» **Task description**: Needed from the data below: every line from the one with "kbegin_op;;" up to and including the one with "updp p (set_xstate status);;", repeated exactly and with nothing else.

» **Extracted entries**:

(* ===== verification/Proc.v ===== *)
(** * kernel/proc.c: processes

    A pointer to a struct proc is its index in proc[]; a trap frame is a page
    of kernel memory, its fields at the offsets of proc.h.  [p->lock],
    [wait_lock] and [pid_lock] make the critical sections atomic and are left
    out; [sched] ends the run of the current process on its hart. *)
From S2P Require Import Prelude Riscv CString Kalloc Vm Cache Log Fs Kern Pipe Console File.

(** struct trapframe *)
Definition TF_kernel_satp : Z := 0.
Definition TF_kernel_sp : Z := 8.
Definition TF_kernel_trap : Z := 16.
Definition TF_epc : Z := 24.
Definition TF_kernel_hartid : Z := 32.
Definition TF_sp : Z := 48.
Definition TF_a0 : Z := 112.
Definition TF_a1 : Z := 120.
Definition TF_a7 : Z := 168.
Definition TF_SIZE : Z := 288.

(** The addresses of code the kernel stores in registers. *)
Class Text := { text : string → Z }.

(** initcode.S, assembled *)
Definition initcode : list Z :=
  [0x17; 0x05; 0x00; 0x00; 0x13; 0x05; 0x45; 0x02;
   0x97; 0x05; 0x00; 0x00; 0x93; 0x85; 0x35; 0x02;
   0x93; 0x08; 0x70; 0x00; 0x73; 0x00; 0x00; 0x00;
   0x93; 0x08; 0x20; 0x00; 0x73; 0x00; 0x00; 0x00;
   0xef; 0xf0; 0x9f; 0xff; 0x2f; 0x69; 0x6e; 0x69;
   0x74; 0x00; 0x00; 0x24; 0x00; 0x00; 0x00; 0x00;
   0x00; 0x00; 0x00; 0x00].

(** [safestrcpy(dst, src, sizeof(p->name))] on the bytes of the names. *)
Definition copy_name (dst src : list Z) : list Z :=
  ld_bytes 16 (safestrcpy (st_bytes (st_bytes ∅ 0 dst) 16 src) 0 16 16) 0.

(** ** The page table of a process *)
Section pagetable.
Context {LK : Linker}.

Definition proc_pagetable (trapframe : Z) : M kmem Z :=
  pagetable ← uvmcreate;
  if pagetable =? 0 then mret 0
  else
    r ← mappages pagetable TRAMPOLINE PGSIZE trampoline (Z.lor PTE_R PTE_X);
    if r <? 0 then uvmfree pagetable 0;; mret 0
    else
      r ← mappages pagetable TRAPFRAME PGSIZE trapframe (Z.lor PTE_R PTE_W);
      if r <? 0 then
        uvmunmap pagetable TRAMPOLINE 1 false;;
        uvmfree pagetable 0;;
        mret 0
      else mret pagetable.

Definition proc_freepagetable (pagetable sz : Z) : M kmem unit :=
  uvmunmap pagetable TRAMPOLINE 1 false;;
  uvmunmap pagetable TRAPFRAME 1 false;;
  uvmfree pagetable sz.
End pagetable.

Section proc.
Context {S : Type} {BC : BlockCache S} {LK : Linker} {FR : Frames} {TX : Text}.

Fixpoint procinit_loop (n : nat) (p : Z) : M (kern S) unit :=
  match n with
  | O => mret tt
  | Datatypes.S n' =>
      updp p (λ x, set_kstack (KSTACK p) (set_state UNUSED x));;
      procinit_loop n' (p + 1)
  end.
Definition procinit : M (kern S) unit := procinit_loop (Z.to_nat NPROC) 0.

Definition allocpid : M (kern S) Z :=
  pid ← gets knextpid;
  modify (set_knextpid (s32 (pid + 1)));;
  mret pid.

Definition freeproc (p : Z) : M (kern S) unit :=
  x ← getp p;
  (if negb (p_trapframe x =? 0) then onmem (kfree (p_trapframe x)) else mret tt);;
  updp p (set_trapframe 0);;
  (if negb (p_pagetable x =? 0) then onmem (proc_freepagetable (p_pagetable x) (p_sz x)) else mret tt);;
  updp p (set_pagetable 0);;
  updp p (set_sz 0);;
  updp p (set_pid 0);;
  updp p (set_parent NULL);;
  updp p (λ x, set_name (<[0%nat := 0]> (p_name x)) x);;
  updp p (set_chan None);;
  updp p (set_killed false);;
  updp p (set_xstate 0);;
  updp p (set_state UNUSED).

(** The scan of [allocproc] for an UNUSED slot. *)
Fixpoint allocproc_scan (n : nat) (p : Z) : M (kern S) Z :=
  match n with
  | O => mret NULL
  | Datatypes.S n' =>
      x ← getp p;
      if bool_decide (p_state x = UNUSED) then mret p else allocproc_scan n' (p + 1)
  end.
(** [found:] *)
Definition allocproc_found (p : Z) : M (kern S) Z :=
  pid ← allocpid;
  updp p (set_pid pid);;
  updp p (set_state USED);;
  tf ← onmem kalloc;
  updp p (set_trapframe tf);;
  if tf =? 0 then freeproc p;; mret NULL
  else
    pt ← onmem (proc_pagetable tf);
    updp p (set_pagetable pt);;
    if pt =? 0 then freeproc p;; mret NULL
    else
      updp p (λ x, set_context (mk_context (text "forkret") (p_kstack x + PGSIZE) (replicate 12 0)) x);;
      mret p.
Definition allocproc : M (kern S) Z :=
  p ← allocproc_scan (Z.to_nat NPROC) 0;
  if p =? NULL then mret NULL else allocproc_found p.

(** The fields of a trap frame. *)
Definition tf_get (tf off : Z) : M (kern S) Z := gets (λ k, ld64 (km (fmem (kfs k))) (tf + off)).
Definition tf_set (tf off v : Z) : M (kern S) unit := onmem (store64 (tf + off) v).

Definition userinit : M (kern S) unit :=
  p ← allocproc;
  modify (set_kinitproc p);;
  x ← getp p;
  onmem (uvmfirst (p_pagetable x) initcode);;
  updp p (set_sz PGSIZE);;
  tf_set (p_trapframe x) TF_epc 0;;
  tf_set (p_trapframe x) TF_sp PGSIZE;;
  updp p (λ x, set_name (copy_name (p_name x) [105; 110; 105; 116; 99; 111; 100; 101; 0]) x);;
  ip ← onf (namei (local "userinit.slash"));
  updp p (set_cwd ip);;
  updp p (set_state RUNNABLE).

(** [n] is an int. *)
Definition growproc (n : Z) : M (kern S) Z :=
  p ← myproc;
  x ← getp p;
  if n >? 0 then
    sz ← onmem (uvmalloc (p_pagetable x) (p_sz x) (u64 (p_sz x + n)) PTE_W);
    if sz =? 0 then mret (-1)
    else updp p (set_sz sz);; mret 0
  else if n <? 0 then
    sz ← onmem (uvmdealloc (p_pagetable x) (p_sz x) (u64 (p_sz x + n)));
    updp p (set_sz sz);; mret 0
  else updp p (set_sz (p_sz x));; mret 0.

(** [for(i = 0; i < NOFILE; i++) if(p->ofile[i]) np->ofile[i] = filedup(p->ofile[i]);] *)
Fixpoint fork_files (n : nat) (i : nat) (p np : Z) : M (kern S) unit :=
  match n with
  | O => mret tt
  | Datatypes.S n' =>
      x ← getp p;
      let f := p_ofile x !!! i in
      (if negb (f =? NULL) then
         f ← filedup f;
         updp np (λ x, set_ofile (<[i := f]> (p_ofile x)) x)
       else mret tt);;
      fork_files n' (Datatypes.S i) p np
  end.

Definition fork : M (kern S) Z :=
  p ← myproc;
  np ← allocproc;
  if np =? NULL then mret (-1)
  else
    x ← getp p;
    nx ← getp np;
    r ← onmem (uvmcopy (p_pagetable x) (p_pagetable nx) (p_sz x));
    if r <? 0 then freeproc np;; mret (-1)
    else
      updp np (set_sz (p_sz x));;
      onmem (upd_mem (λ m, memmove m (p_trapframe nx) (p_trapframe x) TF_SIZE));;
      tf_set (p_trapframe nx) TF_a0 0;;
      fork_files (Z.to_nat NOFILE) 0 p np;;
      cwd ← onf (idup (p_cwd x));
      updp np (set_cwd cwd);;
      updp np (λ y, set_name (copy_name (p_name y) (p_name x)) y);;
      pid ← gets (λ k, p_pid (kproc k !!! np));
      updp np (set_parent p);;
      updp np (set_state RUNNABLE);;
      mret pid.

(** ** Giving up the processor *)

(** [sched] of a process that holds only its lock, with interrupts off. *)
Definition sched {A} : M (kern S) A :=
  p ← myproc;
  x ← getp p;
  if bool_decide (p_state x = RUNNING) then panic "sched running"
  else sleep ("sched"%string, p).

Definition yield {A} : M (kern S) A :=
  p ← myproc;
  updp p (set_state RUNNABLE);;
  sched.

(** One turn of the loop of [scheduler]: whether it switches to [p]. *)
Definition scheduler_pick (p : Z) : M (kern S) bool :=
  x ← getp p;
  if bool_decide (p_state x = RUNNABLE) then
    updp p (set_state RUNNING);;
    modify (set_kcur p);;
    mret true
  else mret false.
(** What [scheduler] does when [swtch] returns to it. *)
Definition scheduler_back : M (kern S) unit := modify (set_kcur NULL).

(** The processes from [p] on, up to the first the scheduler switches to. *)
Fixpoint scheduler_scan (n : nat) (p : Z) : M (kern S) Z :=
  match n with
  | O => mret NULL
  | Datatypes.S n' =>
      b ← scheduler_pick p;
      if b : bool then mret p else scheduler_scan n' (p + 1)
  end.

(** ** exit and wait *)

Fixpoint reparent_loop (n : nat) (pp p : Z) : M (kern S) unit :=
  match n with
  | O => mret tt
  | Datatypes.S n' =>
      x ← getp pp;
      (if p_parent x =? p then
         init ← gets kinitproc;
         updp pp (set_parent init);;
         wakeup ("proc"%string, init)
       else mret tt);;
      reparent_loop n' (pp + 1) p
  end.
Definition reparent (p : Z) : M (kern S) unit := reparent_loop (Z.to_nat NPROC) 0 p.

Fixpoint exit_files (n : nat) (fd : nat) (p : Z) : M (kern S) unit :=
  match n with
  | O => mret tt
  | Datatypes.S n' =>
      x ← getp p;
      let f := p_ofile x !!! fd in
      (if negb (f =? NULL) then
         fileclose f;;
         updp p (λ x, set_ofile (<[fd := NULL]> (p_ofile x)) x)
       else mret tt);;
      exit_files n' (Datatypes.S fd) p
  end.

(** [exit] up to its call of [sched], which does not return. *)
Definition exit_run (status : Z) : M (kern S) unit :=
  p ← myproc;
  init ← gets kinitproc;
  if p =? init then panic "init exiting"
  else
    exit_files (Z.to_nat NOFILE) 0 p;;
    kbegin_op;;
    cwd ← gets (λ k, p_cwd (kproc k !!! p));
    onf (iput cwd);;
    kend_op;;
    updp p (set_cwd NULL);;
    reparent p;;
    parent ← gets (λ k, p_parent (kproc k !!! p));
    wakeup ("proc"%string, parent);;
    updp p (set_xstate status);;
    updp p (set_state ZOMBIE).
Definition exit {A} (status : Z) : M (kern S) A := exit_run status;; sched.

(** The scan of [wait]: the result if there is one, or else [havekids]. *)
Fixpoint wait_scan (n : nat) (pp p addr : Z) (havekids : bool) : M (kern S) (Z + bool) :=
  match n with
  | O => mret (inr havekids)
  | Datatypes.S n' =>
      x ← getp pp;
      if p_parent x =? p then
        if bool_decide (p_state x = ZOMBIE) then
          let pid := p_pid x in
          r ← (if negb (addr =? 0) then
                 me ← getp p;
                 onmem (copyout (p_pagetable me) addr (ld_bytes 4 (st32 ∅ 0 (p_xstate x)) 0))
               else mret 0);
          if r <? 0 then mret (inl (-1))
          else freeproc pp;; mret (inl pid)
        else wait_scan n' (pp + 1) p addr true
      else wait_scan n' (pp + 1) p addr havekids
  end.
(** One run of [wait]; [inr] when it sleeps on [p]. *)
Definition wait_run (addr : Z) : M (kern S) (Z + unit) :=
  p ← myproc;
  r ← wait_scan (Z.to_nat NPROC) 0 p addr false;
  match r with
  | inl ret => mret (inl ret)
  | inr havekids =>
      kl ← killed p;
      if negb havekids || kl then mret (inl (-1)) else mret (inr tt)
  end.
Definition wait (addr : Z) : M (kern S) Z :=
  p ← myproc;
  r ← wait_run addr;
  match r with
  | inl ret => mret ret
  | inr _ => sleep_on ("proc"%string, p)
  end.

(** [forkret] before [usertrapret]; [first] is its static variable. *)
Definition forkret_run (first : bool) : M (kern S) unit :=
  if first then onf (fsinit ROOTDEV) else mret tt.
End proc.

» **Result**:
    kbegin_op;;
    cwd ← gets (λ k, p_cwd (kproc k !!! p));
    onf (iput cwd);;
    kend_op;;
    updp p (set_cwd NULL);;
    reparent p;;
    parent ← gets (λ k, p_parent (kproc k !!! p));
    wakeup ("proc"%string, parent);;
    updp p (set_xstate status);;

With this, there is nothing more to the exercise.